The United States operates roughly 19 military sites across the Middle East, eight of which are considered permanent. Tens of thousands of personnel. Billions in infrastructure. The “crown jewel” is Al Udeid Air Base in Qatar which hosts CENTCOM's forward headquarters, the Combined Air Operations Center (CAOC), 10,000+ troops, two runways over 12,000 feet, and an $8 billion investment by Qatar since 2003 specifically to attract and keep US forces there.
These bases were the foundation of our regional strategy. Deterrence through presence. The idea being: if you can see us, you know not to mess with us.
Iran disagreed.

AL-Udied Air Base - I don’t disagree with the 1-star review
What got hit.
Since the opening hours of Operation Epic Fury on February 28, 2026, Iranian strikes have touched nearly every major US facility in the region:
Prince Sultan Air Base, Saudi Arabia — Five KC-135 tankers were damaged on the flight line in a single missile strike reported on March 16. One US soldier, Sgt. Benjamin Pennington, 26, was killed in a previous strike on March 1st. The tanker fleet is the campaign's oxygen supply…and rather limited considering the demand.

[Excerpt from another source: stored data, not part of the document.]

(** * SentryAI: the detection and alert pipeline of [src/App.tsx]

    A shallow embedding of the stateful core of the [App] component: the
    per-frame tick [detectMotion] (audio peak estimation, frame differencing,
    thresholds, the shared cooldown clock), the verifier adapter
    [analyzeFrame], the session commands [startCamera] and [stopCamera] and
    the bounded event log.

    Conventions of the embedding.
    - React state ([useState]) and refs ([useRef]) are the fields of one record,
      [AppState]; a state setter is an update of that record.
    - A tick reads [isMonitoring], [sensitivity], [audioSensitivity],
      [isSmartGuard] and, through [analyzeFrame], [isAnalyzing] from its
      closure.  The record a tick is applied to holds the values the tick
      reads.  The effect that owns the loop is re-created when
      [isMonitoring], [sensitivity] or [analyzeFrame] changes, so these are
      current; [audioSensitivity] and [isSmartGuard] are not in its dependency
      list and may be those of an earlier render.  A tick of that kind is a
      tick on the record with the earlier settings ([staleTick]), and it
      stays inside the states of the transition system
      ([settings_reachable], [staleTick_reachable]).  No statement below
      compares what a tick did under [audioSensitivity] or [isSmartGuard]
      with what a render shows for them.
    - Wall-clock readings ([Date.now()]) are integers ([Z], milliseconds).
      Scores and thresholds are JavaScript numbers, that is IEEE binary64
      values.  The motion score [(diff / (w * h / 4)) * 100] is computed with
      the kernel's binary64 operations ([PrimFloat]), each of which rounds as
      the source's does, and is then read as the rational it denotes
      ([Q_of_Number]); so a count whose exact percentage sits on a threshold
      and whose double lies above it is accepted here as it is in the
      browser ([motionLevelOf_rounds_up]).  The thresholds are integers or
      half-integers and the audio score is [(max / 255) * 100] for a byte
      [max]; these are kept as rationals, and [audioScore_double] checks, for
      every byte and every slider position, that the comparison of the doubles
      is the comparison of the rationals.
    - Everything the browser supplies during a tick (clock, analyser bins, the
      canvas context, the grabbed frame, JPEG snapshots, random ids) is an
      explicit input record, [TickEnv].
    - The one suspension point, [await ai.models.generateContent], splits
      [analyzeFrame] in two: the part that runs inside the caller and the
      continuation that runs when the request settles.  Requests that have
      been sent and have not settled yet are kept in the field [pending]; an
      exception thrown before the request is sent is treated as a request
      that rejects. *)

From Stdlib Require Import ZArith QArith Qminmax Qabs List Bool Lia Lqa String Ascii.
From Stdlib Require PrimFloat FloatOps Uint63.
Import ListNotations.
(** * Chain organization core: header_organizer and organize_transaction

    A shallow embedding of the two organizers of libbitcoin-blockchain
    ([src/organizers/header_organizer.cpp] and the organize_transaction
    translation unit) and the proofs of their pipeline properties.

    The organizers are written in continuation-passing style in the source
    (bound callbacks); the embedding keeps that shape: every member function
    that takes a [result_handler] takes one here, and a call of the handler is
    an application of it.  State that the member functions mutate (the
    prioritized mutex, the stopped flag, the pools, the store, the promise) is
    threaded explicitly.  Each call of a collaborator is also appended to a
    call log, so that "is never invoked" is a property of the log. *)

From Stdlib Require Import ZArith NArith Bool List Lia.
From Stdlib Require Import SpecFloat QArith Qround.
From stdpp Require Import base option list gmap.

Import ListNotations.
Local Open Scope N_scope.

(** ** Result codes (bc::code / bc::error) *)

(** The named codes are the ones the organizers produce themselves; every
    other code of the library (validator rule codes, store failures) is
    [other_error n].  [error::success] is the only code that converts to
    [false]. *)
Inductive code : Type :=
| success
| duplicate_block
| insufficient_work
| service_stopped
| operation_failed
| duplicate_transaction
| insufficient_fee
| dusty_transaction
| other_error (n : positive).

#[global] Instance code_eq_dec : EqDecision code.
Proof. solve_decision. Defined.

(** [if (ec)] in the source. *)
Definition is_error (ec : code) : bool :=
  match ec with success => false | _ => true end.

(** ** The prioritized mutex, as seen by the organizing thread *)

Inductive mutex_state : Type := unlocked | locked_high | locked_low.

(** ** start() / stop() called by other threads *)

(** The stopped flag is a [std::atomic<bool>] written by [start] and [stop],
    which other threads call while a pipeline waits for the mutex or for a
    validator.  Such calls are given to the model as a list per suspension
    point. *)
Inductive control : Type := ctl_start | ctl_stop.

(** The value of a stopped flag after such calls. *)
Definition flag_after (cs : list control) (b : bool) : bool :=
  fold_left (fun _ c => match c with ctl_start => false | ctl_stop => true end)
    cs b.

(** ** Data *)

(** config::checkpoint: the fork point of a branch. *)
Record checkpoint : Type := { cp_hash : N; cp_height : N }.
Lemma contributors_In (key : string) (queryData : list Query.t) (n : Z)
    (q : Query.t) :
  In q (contributors CONFIG key queryData n) ->
  In q queryData /\ In key (generateNgrams (words CONFIG q) n).
Proof.
  unfold contributors, occurrences. intro H.
  apply in_map_iff in H. destruct H as [[g q'] [Hq Hin]]. simpl in Hq.
  subst q'. apply filter_In in Hin. destruct Hin as [Hin Hkey].
  simpl in Hkey. apply String.eqb_eq in Hkey. subst g.
  apply in_flat_map in Hin. destruct Hin as [query [Hquery Hin]].
  apply in_map_iff in Hin. destruct Hin as [g [[= -> ->] Hg]].
  split; assumption.
Qed.

End Contributors.

Lemma sumQc_Permutation (l l' : list Qc) :
  Permutation l l' -> sumQc l = sumQc l'.
Proof.
  induction 1 as [| x l l' _ IH | x y l | l l' l'' _ IH1 _ IH2]; simpl.
  - reflexivity.
  - rewrite IH. reflexivity.
  - rewrite !Qcplus_assoc, (Qcplus_comm y x). reflexivity.
  - congruence.
Qed.

Lemma sumQc_nonneg (l : list Qc) :
  Forall (fun x => (zeroQ <= x)%Qc) l -> (zeroQ <= sumQc l)%Qc.
Proof.
  induction 1 as [|x l Hx _ IH]; simpl.
  - apply Qcle_refl.
  - replace zeroQ with (zeroQ + zeroQ)%Qc by apply Qcplus_0_l.
    apply Qcplus_le_compat; assumption.
Qed.

Lemma totalsOf_Permutation (key : string) (cs cs' : list Query.t) :
  Permutation cs cs' -> totalsOf key cs = totalsOf key cs'.
Proof.
  intro H. unfold totalsOf.
  rewrite (Permutation_length H).
  rewrite (sumQc_Permutation _ _ (Permutation_map Query.impressions H)).
  rewrite (sumQc_Permutation _ _ (Permutation_map Query.clicks H)).
  rewrite (sumQc_Permutation _ _ (Permutation_map Query.cost H)).
  rewrite (sumQc_Permutation _ _ (Permutation_map Query.conversions H)).
  rewrite (sumQc_Permutation _ _ (Permutation_map Query.conversionValue H)).
  reflexivity.
Qed.

(** C3. For every record sequence, size and n-gram text: the map has an
    entry for the text exactly when some query produces it, and then the
    entry's [queries] is the number of (query, occurrence) pairs that produce
    the text, repeats within a query included, and each total is the sum of
    the corresponding metric of the query over these pairs. *)
Theorem analyzeNgrams_counts_every_occurrence (CONFIG : config)
    (queryData : list Query.t) (n : Z) (key : string) :
  let cs := contributors CONFIG key queryData n in
  List.length cs = list_sum (map (occurrencesIn CONFIG key n) queryData) /\
  match getOwn key (analyzeNgrams CONFIG queryData n) with
  | None => cs = []
  | Some ng =>
      cs <> [] /\
      Ngram.ngram (Ngram.sums ng) = key /\
      Ngram.queries (Ngram.sums ng) = Z.of_nat (List.length cs) /\
      Ngram.impressions (Ngram.sums ng) = sumQc (map Query.impressions cs) /\
      Ngram.clicks (Ngram.sums ng) = sumQc (map Query.clicks cs) /\
      Ngram.cost (Ngram.sums ng) = sumQc (map Query.cost cs) /\
      Ngram.conversions (Ngram.sums ng) = sumQc (map Query.conversions cs) /\
      Ngram.conversionValue (Ngram.sums ng)
        = sumQc (map Query.conversionValue cs)
  end.
Proof.
  intro cs. subst cs. split; [apply contributors_length|].
  rewrite getOwn_analyzeNgrams.
  destruct (contributors CONFIG key queryData n) as [|q cs] eqn:E;
    [reflexivity|].
  simpl. repeat split. discriminate.
Qed.

(** C8. Running the aggregator on a permutation of the record sequence
    gives a map with the same keys and, under every key, the same totals and
    derived metrics (the sums being exact). *)
Theorem analyzeNgrams_order_independent (CONFIG : config)
    (data1 data2 : list Query.t) (n : Z) :
  Permutation data1 data2 ->
  forall key : string,
    getOwn key (analyzeNgrams CONFIG data1 n)
    = getOwn key (analyzeNgrams CONFIG data2 n)
    /\ (In key (keys (analyzeNgrams CONFIG data1 n))
        <-> In key (keys (analyzeNgrams CONFIG data2 n))).
Proof.
  intros Hperm key.
  assert (getOwn key (analyzeNgrams CONFIG data1 n)
          = getOwn key (analyzeNgrams CONFIG data2 n)) as Heq.
  { rewrite !getOwn_analyzeNgrams.
    pose proof (contributors_Permutation CONFIG key _ _ n Hperm) as Hc.
    destruct (contributors CONFIG key data1 n) as [|q cs] eqn:E1.
    - apply Permutation_nil in Hc. rewrite Hc. reflexivity.
    - destruct (contributors CONFIG key data2 n) as [|q' cs'] eqn:E2.
      + apply Permutation_sym, Permutation_nil in Hc. discriminate.
      + rewrite (totalsOf_Permutation key _ _ Hc). reflexivity. }
  split; [exact Heq|].
  rewrite !getOwn_keys, Heq. reflexivity.
Qed.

Al Dhafra Air Base, UAE — Iranian drones targeted the base. This happened hours after Iran's president publicly apologized to Gulf states for IRGC attacks. The apology and the strike were delivered on the same day.
Naval Support Activity Bahrain, 5th Fleet HQ — Missile and drone strikes reported. A Shahed drone hit a tower block near the headquarters. Fires visible. Damage confirmed.
Al Udeid Air Base, Qatar — Two Iranian missiles intercepted over Qatari territory. The AN/FPS-132 early warning radar at the base was destroyed. That radar took years to build and will take years to replace.
Ali Al Salem Air Base, Kuwait. Muwaffaq Al Salti, Jordan. Ain Al Asad, Iraq. Duqm Port, Oman.
Every major hub. Hit or targeted.
The bases didn't deter Iran. In several cases, they made our partners bigger targets.

AN/FPS-132 Radar - $1.1 Billion per unit
How does US basing in the Gulf change after this war?
We've been here before.
In 1991, after the Gulf War, the US established a major presence at Prince Sultan Air Base to enforce the no-fly zone over Iraq. At its peak: 5,000 personnel, 200+ coalition aircraft.
By 1996, Khobar Towers had been bombed. Nineteen Americans killed. The US presence near Mecca and Medina became Osama bin Laden's central recruiting argument — and fifteen of the nineteen 9/11 hijackers were Saudi nationals.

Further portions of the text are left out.